(Data entries)
_____
(* ===== verification/Regex.v ===== *)
(** * Regular expressions

    The source validates identifiers, digests and versions with anchored
    regular expressions.  They are transcribed here operator by operator and
    run by a derivative matcher that is proved against the denotation of the
    expressions, so [rtest r s] is the [/^r$/u.test(s)] of the code. *)

From S2P Require Export Prelude.

Inductive regex :=
| RNone
| REps
| RClass (f : N → bool)
| RSeq (a b : regex)
| RAlt (a b : regex)
| RStar (a : regex).

(** ** Denotation *)

Inductive matches : regex → jstring → Prop :=
| MEps : matches REps []
| MClass f c : f c = true → matches (RClass f) [c]
| MSeq a b s t : matches a s → matches b t → matches (RSeq a b) (s ++ t)
| MAltL a b s : matches a s → matches (RAlt a b) s
| MAltR a b s : matches b s → matches (RAlt a b) s
| MStarNil a : matches (RStar a) []
| MStarCons a s t : matches a s → matches (RStar a) t → matches (RStar a) (s ++ t).

(** ** Matcher *)

Fixpoint nullable (r : regex) : bool :=
  match r with
  | RNone | RClass _ => false
  | REps | RStar _ => true
  | RSeq a b => nullable a && nullable b
  | RAlt a b => nullable a || nullable b
  end.

(** Smart constructors keep the derivatives small. *)
Definition mk_seq (a b : regex) : regex :=
  match a, b with
  | RNone, _ | _, RNone => RNone
  | REps, _ => b
  | _, _ => RSeq a b
  end.

Definition mk_alt (a b : regex) : regex :=
  match a, b with
  | RNone, _ => b
  | _, RNone => a
  | _, _ => RAlt a b
  end.

Fixpoint deriv (c : N) (r : regex) : regex :=
  match r with
  | RNone | REps => RNone
  | RClass f => if f c then REps else RNone
  | RSeq a b =>
    if nullable a then mk_alt (mk_seq (deriv c a) b) (deriv c b)
    else mk_seq (deriv c a) b
  | RAlt a b => mk_alt (deriv c a) (deriv c b)
  | RStar a => mk_seq (deriv c a) (RStar a)
  end.

Fixpoint rtest (r : regex) (s : jstring) : bool :=
  match s with
  | [] => nullable r
  | c :: s => rtest (deriv c r) s
  end.

(** ** Pattern notation of the source *)

Definition in_range (lo hi : N) (c : N) : bool := (lo <=? c)%N && (c <=? hi)%N.
Definition is_digit : N → bool := in_range 48 57.
Definition is_lower : N → bool := in_range 97 122.
Definition is_upper : N → bool := in_range 65 90.
Definition is_alpha (c : N) : bool := is_lower c || is_upper c.
Definition is_alnum (c : N) : bool := is_digit c || is_alpha c.
Definition is_hex (c : N) : bool := is_digit c || in_range 97 102 c.

Fixpoint rlit_units (s : jstring) : regex :=
  match s with
  | [] => REps
  | c :: s => RSeq (RClass (N.eqb c)) (rlit_units s)
  end.
Definition rlit (s : string) : regex := rlit_units (lit s).

(** [r{n}], [r{lo,hi}], [r?], [r+]. *)
Fixpoint rrep (n : nat) (r : regex) : regex :=
  match n with O => REps | S n => RSeq r (rrep n r) end.
Definition ropt (r : regex) : regex := RAlt REps r.
Fixpoint rupto (n : nat) (r : regex) : regex :=
  match n with O => REps | S n => ropt (RSeq r (rupto n r)) end.
Definition rrange (lo hi : nat) (r : regex) : regex := RSeq (rrep lo r) (rupto (hi - lo) r).
Definition rplus (r : regex) : regex := RSeq r (RStar r).

(** ** Correctness of the matcher *)

Lemma matches_none s : ¬ matches RNone s.
Proof. inversion 1. Qed.

Lemma matches_eps s : matches REps s ↔ s = [].
Proof. split; [by inversion 1|intros ->; constructor]. Qed.

Lemma matches_class f s : matches (RClass f) s ↔ ∃ c, s = [c] ∧ f c = true.
Proof. split; [inversion 1; eauto|intros (c & -> & ?); by constructor]. Qed.

Lemma matches_seq a b s :
  matches (RSeq a b) s ↔ ∃ s1 s2, s = s1 ++ s2 ∧ matches a s1 ∧ matches b s2.
Proof. split; [inversion 1; eauto|intros (? & ? & -> & ? & ?); by constructor]. Qed.

Lemma matches_alt a b s : matches (RAlt a b) s ↔ matches a s ∨ matches b s.
Proof. split; [inversion 1; eauto|intros [?|?]; by constructor]. Qed.

Lemma matches_mk_seq a b s : matches (mk_seq a b) s ↔ matches (RSeq a b) s.
Proof.
  destruct a; try done; simpl; try (destruct b; try done; rewrite matches_seq;
    split; [by intros ?%matches_none|by intros (?&?&?&?&?%matches_none)]).
  - rewrite matches_seq. split; [by intros ?%matches_none|by intros (?&?&?&?%matches_none&?)].
  - rewrite matches_seq. destruct b; (split; [intros H|intros (s1 & s2 & -> & ->%matches_eps & H)];
      try (exists [], s; split; [done|]; split; [constructor|done]); try done);
      by apply matches_none in H.
Qed.

Lemma matches_mk_alt a b s : matches (mk_alt a b) s ↔ matches (RAlt a b) s.
Proof.
  rewrite matches_alt. assert (¬ matches RNone s) by apply matches_none.
  destruct a, b; simpl; rewrite ?matches_alt; tauto.
Qed.

Lemma nullable_spec r : nullable r = true ↔ matches r [].
Proof.
  induction r as [| |f|a IHa b IHb|a IHa b IHb|a IHa]; simpl.
  - split; [done|]. by intros ?%matches_none.
  - split; [constructor|done].
  - rewrite matches_class. split; [done|]. by intros (?&?&_).
  - rewrite andb_true_iff, IHa, IHb, matches_seq. split.
    + intros [? ?]. by exists [], [].
    + by intros (s1 & s2 & [-> ->]%eq_sym%app_nil & ? & ?).
  - rewrite orb_true_iff, IHa, IHb, matches_alt. done.
  - split; [constructor|done].
Qed.

Lemma matches_star_cons a c s :
  matches (RStar a) (c :: s) ↔ ∃ s1 s2, s = s1 ++ s2 ∧ matches a (c :: s1) ∧ matches (RStar a) s2.
Proof.
  split.
  - remember (RStar a) as r eqn:Hr. remember (c :: s) as t eqn:Ht. intros H.
    induction H as [| | | | | |a' s1 s2 H1 _ H2 IH]; try done. simplify_eq.
    destruct s1 as [|c1 s1]; simpl in *; [by apply IH|]. simplify_eq. eauto.
  - intros (s1 & s2 & -> & ? & ?). by apply (MStarCons a (c :: s1)).
Qed.

Lemma deriv_spec c r s : matches (deriv c r) s ↔ matches r (c :: s).
Proof.
  revert s; induction r as [| |f|a IHa b IHb|a IHa b IHb|a IHa]; intros s; simpl.
  - split; by intros ?%matches_none.
  - rewrite matches_eps. split; [by intros ?%matches_none|done].
  - rewrite matches_class. destruct (f c) eqn:E; [rewrite matches_eps|].
    + split; [intros ->; eauto|]. by intros (? & [= <- ->] & _).
    + split; [by intros ?%matches_none|]. intros (? & [= <- ->] & ?). congruence.
  - rewrite matches_seq. trans (
      (∃ s1 s2, s = s1 ++ s2 ∧ matches a (c :: s1) ∧ matches b s2) ∨
      (nullable a = true ∧ matches b (c :: s))).
    + destruct (nullable a);
        rewrite ?matches_mk_alt, ?matches_alt, matches_mk_seq, matches_seq;
        setoid_rewrite IHa; [rewrite IHb|]; naive_solver.
    + rewrite nullable_spec. split.
      * intros [(s1 & s2 & -> & ? & ?)|[? ?]]; [by exists (c :: s1), s2|by exists [], (c :: s)].
      * intros (s1 & s2 & Hs & ? & ?). destruct s1; simplify_eq/=; [auto|left; eauto].
  - rewrite matches_mk_alt, !matches_alt, IHa, IHb. done.
  - rewrite matches_mk_seq, matches_seq, matches_star_cons. by setoid_rewrite IHa.
Qed.

(** The derivative matcher decides the denotation. *)
Lemma rtest_correct r s : rtest r s = true ↔ matches r s.
Proof.
  revert r; induction s as [|c s IH]; intros r; simpl; [apply nullable_spec|].
  by rewrite IH, deriv_spec.
Qed.

(** ** Derived forms *)

Lemma matches_lit_units u s : matches (rlit_units u) s ↔ s = u.
Proof.
  revert s; induction u as [|c u IH]; intros s; simpl; [apply matches_eps|].
  rewrite matches_seq. setoid_rewrite matches_class. setoid_rewrite IH. split.
  - intros (? & ? & -> & (? & -> & ->%N.eqb_eq) & ->). done.
  - intros ->. exists [c], u. split; [done|]. split; [|done]. exists c. by rewrite N.eqb_refl.
Qed.

Lemma matches_lit u s : matches (rlit u) s ↔ s = lit u.
Proof. apply matches_lit_units. Qed.

Lemma matches_rep_class n f s :
  matches (rrep n (RClass f)) s ↔ length s = n ∧ Forall (λ c, f c = true) s.
Proof.
  revert s; induction n as [|n IH]; intros s; simpl.
  - rewrite matches_eps. split; [by intros ->|]. intros [?%nil_length_inv _]. done.
  - rewrite matches_seq. setoid_rewrite matches_class. setoid_rewrite IH. split.
    + intros (? & s2 & -> & (c & -> & ?) & <- & ?). split; [done|by constructor].
    + intros [Hl Hf]. destruct Hf as [|c s ? Hf]; [done|]. exists [c], s. naive_solver.
Qed.

Lemma matches_upto_class n f s :
  matches (rupto n (RClass f)) s ↔ length s ≤ n ∧ Forall (λ c, f c = true) s.
Proof.
  revert s; induction n as [|n IH]; intros s; simpl.
  - rewrite matches_eps. split; [by intros ->|]. intros [? _].
    apply nil_length_inv. lia.
  - unfold ropt. rewrite matches_alt, matches_eps, matches_seq.
    setoid_rewrite matches_class. setoid_rewrite IH. split.
    + intros [->|(? & s2 & -> & (c & -> & ?) & ? & ?)]; simpl; [auto with lia|].
      split; [lia|by constructor].
    + intros [Hl Hf]. destruct Hf as [|c s ? Hf]; [by left|]. right.
      exists [c], s. simpl in Hl. split; [done|]. split; [eauto|]. split; [lia|done].
Qed.

Lemma matches_star_class f s : matches (RStar (RClass f)) s ↔ Forall (λ c, f c = true) s.
Proof.
  induction s as [|c s IH]; [split; constructor|].
  rewrite matches_star_cons. setoid_rewrite matches_class. split.
  - intros (s1 & s2 & -> & (? & [= <- ->] & ?) & ?). constructor; [done|by apply IH].
  - inversion_clear 1. exists [], s. split; [done|]. split; [eauto|by apply IH].
Qed.

Lemma rtest_rep_class n f s :
  rtest (rrep n (RClass f)) s = true ↔ length s = n ∧ Forall (λ c, f c = true) s.
Proof. rewrite rtest_correct. apply matches_rep_class. Qed.

(** [prefix ^ f{n}]: the shape of the prefixed identifiers. *)
Lemma rtest_lit_rep u n f s :
  rtest (RSeq (rlit u) (rrep n (RClass f))) s = true ↔
  ∃ t, s = lit u ++ t ∧ length t = n ∧ Forall (λ c, f c = true) t.
Proof.
  rewrite rtest_correct, matches_seq. setoid_rewrite matches_lit.
  setoid_rewrite matches_rep_class. naive_solver.
Qed.

Lemma rtest_range_class lo hi f s : lo ≤ hi →
  rtest (rrange lo hi (RClass f)) s = true ↔
  lo ≤ length s ≤ hi ∧ Forall (λ c, f c = true) s.
Proof.
  intros Hle. unfold rrange. rewrite rtest_correct, matches_seq.
  setoid_rewrite matches_rep_class. setoid_rewrite matches_upto_class. split.
  - intros (s1 & s2 & -> & [? ?] & [? ?]). rewrite length_app, Forall_app. split; [lia|done].
  - intros [? Hf]. exists (take lo s), (drop lo s). rewrite take_drop, length_take, length_drop.
    split; [done|]. split; (split; [lia|]); [by apply Forall_take|by apply Forall_drop].
Qed.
_____
# Assignment
For this task, write out exactly the lines of the entries above, starting at the line with "RClass _ => false" and ending at the line with "Definition mk_seq (a", both included, and no others.

# Answer section
  | RNone | RClass _ => false
  | REps | RStar _ => true
  | RSeq a b => nullable a && nullable b
  | RAlt a b => nullable a || nullable b
  end.

(** Smart constructors keep the derivatives small. *)
Definition mk_seq (a b : regex) : regex :=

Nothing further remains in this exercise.